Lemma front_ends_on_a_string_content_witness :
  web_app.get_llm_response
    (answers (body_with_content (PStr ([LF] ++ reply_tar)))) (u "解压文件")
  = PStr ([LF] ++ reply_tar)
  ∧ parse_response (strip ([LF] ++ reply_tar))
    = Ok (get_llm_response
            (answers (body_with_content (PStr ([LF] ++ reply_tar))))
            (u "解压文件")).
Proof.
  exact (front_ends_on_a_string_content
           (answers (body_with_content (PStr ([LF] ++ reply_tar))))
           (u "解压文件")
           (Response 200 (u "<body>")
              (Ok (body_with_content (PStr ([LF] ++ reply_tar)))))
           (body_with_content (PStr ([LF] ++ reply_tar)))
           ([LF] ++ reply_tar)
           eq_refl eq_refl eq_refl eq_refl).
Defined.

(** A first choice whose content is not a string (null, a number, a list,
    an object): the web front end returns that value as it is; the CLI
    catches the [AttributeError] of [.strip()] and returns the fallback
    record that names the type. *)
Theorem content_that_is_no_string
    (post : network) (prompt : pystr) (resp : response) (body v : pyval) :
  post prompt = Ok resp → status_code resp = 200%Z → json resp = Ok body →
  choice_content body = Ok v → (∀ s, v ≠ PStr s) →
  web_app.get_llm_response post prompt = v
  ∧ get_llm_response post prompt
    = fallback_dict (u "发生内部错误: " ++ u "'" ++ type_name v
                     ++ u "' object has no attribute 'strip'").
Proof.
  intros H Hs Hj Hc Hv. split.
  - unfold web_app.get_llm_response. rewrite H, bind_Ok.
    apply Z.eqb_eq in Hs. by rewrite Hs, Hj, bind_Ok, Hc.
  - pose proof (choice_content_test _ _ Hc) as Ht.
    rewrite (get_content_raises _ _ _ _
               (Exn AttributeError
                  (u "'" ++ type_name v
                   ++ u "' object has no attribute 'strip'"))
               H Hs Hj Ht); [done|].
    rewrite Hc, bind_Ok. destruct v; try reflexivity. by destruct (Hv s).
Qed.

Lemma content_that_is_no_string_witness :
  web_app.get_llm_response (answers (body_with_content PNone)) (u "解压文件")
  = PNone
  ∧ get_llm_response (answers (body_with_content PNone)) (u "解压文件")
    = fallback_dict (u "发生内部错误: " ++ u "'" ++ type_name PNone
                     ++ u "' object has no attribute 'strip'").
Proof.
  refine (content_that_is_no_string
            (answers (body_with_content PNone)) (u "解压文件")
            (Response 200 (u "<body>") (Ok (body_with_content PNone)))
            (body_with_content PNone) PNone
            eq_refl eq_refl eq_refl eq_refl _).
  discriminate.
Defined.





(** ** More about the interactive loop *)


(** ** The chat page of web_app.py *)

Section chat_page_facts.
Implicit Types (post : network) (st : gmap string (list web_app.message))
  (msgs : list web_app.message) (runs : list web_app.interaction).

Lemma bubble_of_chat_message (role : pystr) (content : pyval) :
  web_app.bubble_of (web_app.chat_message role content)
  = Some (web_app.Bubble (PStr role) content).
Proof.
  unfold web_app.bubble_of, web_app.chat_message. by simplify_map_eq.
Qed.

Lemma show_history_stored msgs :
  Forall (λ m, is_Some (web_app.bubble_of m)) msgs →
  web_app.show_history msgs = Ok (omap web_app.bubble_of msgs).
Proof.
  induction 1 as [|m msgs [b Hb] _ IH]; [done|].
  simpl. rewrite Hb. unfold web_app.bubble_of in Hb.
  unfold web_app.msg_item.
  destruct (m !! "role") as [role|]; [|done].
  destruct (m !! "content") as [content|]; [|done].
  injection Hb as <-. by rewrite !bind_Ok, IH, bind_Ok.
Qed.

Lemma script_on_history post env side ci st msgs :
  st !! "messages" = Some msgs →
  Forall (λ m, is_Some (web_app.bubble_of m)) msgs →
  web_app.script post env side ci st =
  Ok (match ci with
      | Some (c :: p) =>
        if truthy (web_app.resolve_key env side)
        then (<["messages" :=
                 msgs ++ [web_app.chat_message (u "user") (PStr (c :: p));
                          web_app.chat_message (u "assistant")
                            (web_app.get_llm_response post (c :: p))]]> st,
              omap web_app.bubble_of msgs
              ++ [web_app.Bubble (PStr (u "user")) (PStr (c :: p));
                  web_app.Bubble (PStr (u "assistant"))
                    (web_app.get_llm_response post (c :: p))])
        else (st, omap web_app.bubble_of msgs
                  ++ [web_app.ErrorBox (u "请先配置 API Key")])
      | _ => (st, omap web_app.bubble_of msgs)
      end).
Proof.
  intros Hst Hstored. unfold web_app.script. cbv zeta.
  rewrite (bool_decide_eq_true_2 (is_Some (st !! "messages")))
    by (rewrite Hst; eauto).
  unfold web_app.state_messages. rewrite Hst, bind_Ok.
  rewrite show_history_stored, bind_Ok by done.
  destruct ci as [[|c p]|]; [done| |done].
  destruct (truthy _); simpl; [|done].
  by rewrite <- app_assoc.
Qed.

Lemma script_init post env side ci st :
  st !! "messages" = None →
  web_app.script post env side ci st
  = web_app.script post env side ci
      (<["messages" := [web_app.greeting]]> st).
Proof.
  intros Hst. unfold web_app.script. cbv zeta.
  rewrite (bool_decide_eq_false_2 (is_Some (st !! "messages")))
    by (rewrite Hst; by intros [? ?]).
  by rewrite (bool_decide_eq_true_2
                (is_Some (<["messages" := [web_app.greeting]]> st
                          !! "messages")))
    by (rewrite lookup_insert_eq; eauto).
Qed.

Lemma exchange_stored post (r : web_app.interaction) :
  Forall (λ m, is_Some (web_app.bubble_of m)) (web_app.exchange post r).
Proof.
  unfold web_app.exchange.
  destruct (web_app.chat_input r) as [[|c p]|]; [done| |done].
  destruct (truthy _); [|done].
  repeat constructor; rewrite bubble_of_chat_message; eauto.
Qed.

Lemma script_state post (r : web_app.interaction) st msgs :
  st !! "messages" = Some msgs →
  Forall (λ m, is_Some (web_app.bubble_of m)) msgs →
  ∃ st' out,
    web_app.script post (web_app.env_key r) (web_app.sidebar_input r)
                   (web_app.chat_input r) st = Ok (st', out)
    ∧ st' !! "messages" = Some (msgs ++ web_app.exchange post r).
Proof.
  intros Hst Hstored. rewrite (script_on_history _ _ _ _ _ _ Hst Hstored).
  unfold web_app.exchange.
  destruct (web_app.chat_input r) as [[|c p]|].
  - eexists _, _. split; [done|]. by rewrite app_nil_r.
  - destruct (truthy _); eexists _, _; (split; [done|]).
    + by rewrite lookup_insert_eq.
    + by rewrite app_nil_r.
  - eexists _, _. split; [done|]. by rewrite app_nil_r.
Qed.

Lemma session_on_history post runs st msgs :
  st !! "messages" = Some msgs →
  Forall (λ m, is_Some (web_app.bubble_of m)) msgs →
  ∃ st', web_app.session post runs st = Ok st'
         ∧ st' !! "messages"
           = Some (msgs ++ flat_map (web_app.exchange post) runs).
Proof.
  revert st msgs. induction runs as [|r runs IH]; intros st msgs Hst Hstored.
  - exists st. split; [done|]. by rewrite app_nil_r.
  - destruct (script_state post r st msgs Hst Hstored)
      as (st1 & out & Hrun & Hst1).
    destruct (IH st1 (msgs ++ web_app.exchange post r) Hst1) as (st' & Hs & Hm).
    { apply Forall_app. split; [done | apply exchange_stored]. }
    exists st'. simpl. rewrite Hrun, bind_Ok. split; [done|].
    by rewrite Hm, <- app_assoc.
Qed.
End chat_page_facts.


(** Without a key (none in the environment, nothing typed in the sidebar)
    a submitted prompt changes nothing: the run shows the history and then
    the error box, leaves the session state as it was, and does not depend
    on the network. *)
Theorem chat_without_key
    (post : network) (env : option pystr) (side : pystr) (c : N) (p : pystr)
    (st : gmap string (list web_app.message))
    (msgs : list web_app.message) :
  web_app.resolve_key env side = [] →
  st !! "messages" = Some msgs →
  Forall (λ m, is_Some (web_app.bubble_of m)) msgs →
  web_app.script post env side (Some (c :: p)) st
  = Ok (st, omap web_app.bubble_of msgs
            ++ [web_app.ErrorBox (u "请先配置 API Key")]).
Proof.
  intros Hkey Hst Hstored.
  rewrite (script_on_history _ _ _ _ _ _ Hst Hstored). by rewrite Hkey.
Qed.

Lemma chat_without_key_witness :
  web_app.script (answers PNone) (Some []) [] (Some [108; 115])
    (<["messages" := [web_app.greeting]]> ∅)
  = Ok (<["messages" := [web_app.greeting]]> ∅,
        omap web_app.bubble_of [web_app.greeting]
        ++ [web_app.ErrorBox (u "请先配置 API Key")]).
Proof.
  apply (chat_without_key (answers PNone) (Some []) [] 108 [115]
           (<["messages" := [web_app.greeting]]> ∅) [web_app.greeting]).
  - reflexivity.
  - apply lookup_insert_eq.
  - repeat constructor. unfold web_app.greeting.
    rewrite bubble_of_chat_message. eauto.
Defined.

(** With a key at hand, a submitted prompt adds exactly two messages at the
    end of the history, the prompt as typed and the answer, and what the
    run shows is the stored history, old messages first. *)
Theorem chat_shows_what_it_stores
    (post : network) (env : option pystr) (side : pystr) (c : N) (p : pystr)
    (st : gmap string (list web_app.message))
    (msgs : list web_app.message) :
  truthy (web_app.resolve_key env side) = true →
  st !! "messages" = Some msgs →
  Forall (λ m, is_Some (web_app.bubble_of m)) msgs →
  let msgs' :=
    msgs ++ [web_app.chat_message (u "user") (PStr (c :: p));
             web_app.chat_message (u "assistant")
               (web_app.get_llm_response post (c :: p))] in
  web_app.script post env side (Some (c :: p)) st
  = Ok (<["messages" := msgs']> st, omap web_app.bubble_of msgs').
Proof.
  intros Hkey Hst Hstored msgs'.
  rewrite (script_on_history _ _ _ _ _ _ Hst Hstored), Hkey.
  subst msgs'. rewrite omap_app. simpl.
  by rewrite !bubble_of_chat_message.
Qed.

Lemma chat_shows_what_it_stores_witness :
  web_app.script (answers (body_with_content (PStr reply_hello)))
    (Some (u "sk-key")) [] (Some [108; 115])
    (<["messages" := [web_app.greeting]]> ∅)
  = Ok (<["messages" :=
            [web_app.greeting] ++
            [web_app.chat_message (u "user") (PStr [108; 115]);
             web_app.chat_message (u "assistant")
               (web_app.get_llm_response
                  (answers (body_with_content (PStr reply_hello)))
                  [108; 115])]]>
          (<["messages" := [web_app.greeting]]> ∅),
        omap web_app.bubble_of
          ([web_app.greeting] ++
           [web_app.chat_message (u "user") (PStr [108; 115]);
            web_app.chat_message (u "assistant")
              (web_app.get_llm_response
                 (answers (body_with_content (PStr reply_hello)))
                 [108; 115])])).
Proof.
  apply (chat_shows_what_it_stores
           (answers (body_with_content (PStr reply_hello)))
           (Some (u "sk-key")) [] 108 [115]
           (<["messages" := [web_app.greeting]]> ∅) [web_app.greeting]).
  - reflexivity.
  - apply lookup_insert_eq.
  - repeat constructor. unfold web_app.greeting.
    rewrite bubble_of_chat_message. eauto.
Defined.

※

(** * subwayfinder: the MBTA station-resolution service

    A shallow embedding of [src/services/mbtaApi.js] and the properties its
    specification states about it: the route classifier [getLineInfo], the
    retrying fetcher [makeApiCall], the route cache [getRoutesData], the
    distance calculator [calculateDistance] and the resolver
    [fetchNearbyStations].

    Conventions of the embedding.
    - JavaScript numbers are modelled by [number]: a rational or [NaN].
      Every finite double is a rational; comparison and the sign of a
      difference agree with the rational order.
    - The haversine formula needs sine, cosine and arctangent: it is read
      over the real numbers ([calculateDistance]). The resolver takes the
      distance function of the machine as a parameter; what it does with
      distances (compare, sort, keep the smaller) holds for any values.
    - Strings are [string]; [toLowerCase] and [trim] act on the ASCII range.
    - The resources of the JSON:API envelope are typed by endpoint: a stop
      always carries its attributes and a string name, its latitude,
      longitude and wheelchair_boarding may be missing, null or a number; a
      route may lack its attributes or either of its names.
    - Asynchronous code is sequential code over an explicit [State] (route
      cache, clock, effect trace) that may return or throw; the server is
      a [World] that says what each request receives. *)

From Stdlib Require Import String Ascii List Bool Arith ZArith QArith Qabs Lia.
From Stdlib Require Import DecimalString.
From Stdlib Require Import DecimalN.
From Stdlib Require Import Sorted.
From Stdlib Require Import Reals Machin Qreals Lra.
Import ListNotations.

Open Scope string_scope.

※

* _Work order_
Every line in the data above that contains the word "strip" should be copied.

* _Solution to this task_
  ∧ parse_response (strip ([LF] ++ reply_tar))
    catches the [AttributeError] of [.strip()] and returns the fallback
                     ++ u "' object has no attribute 'strip'").
                   ++ u "' object has no attribute 'strip'"))
                     ++ u "' object has no attribute 'strip'").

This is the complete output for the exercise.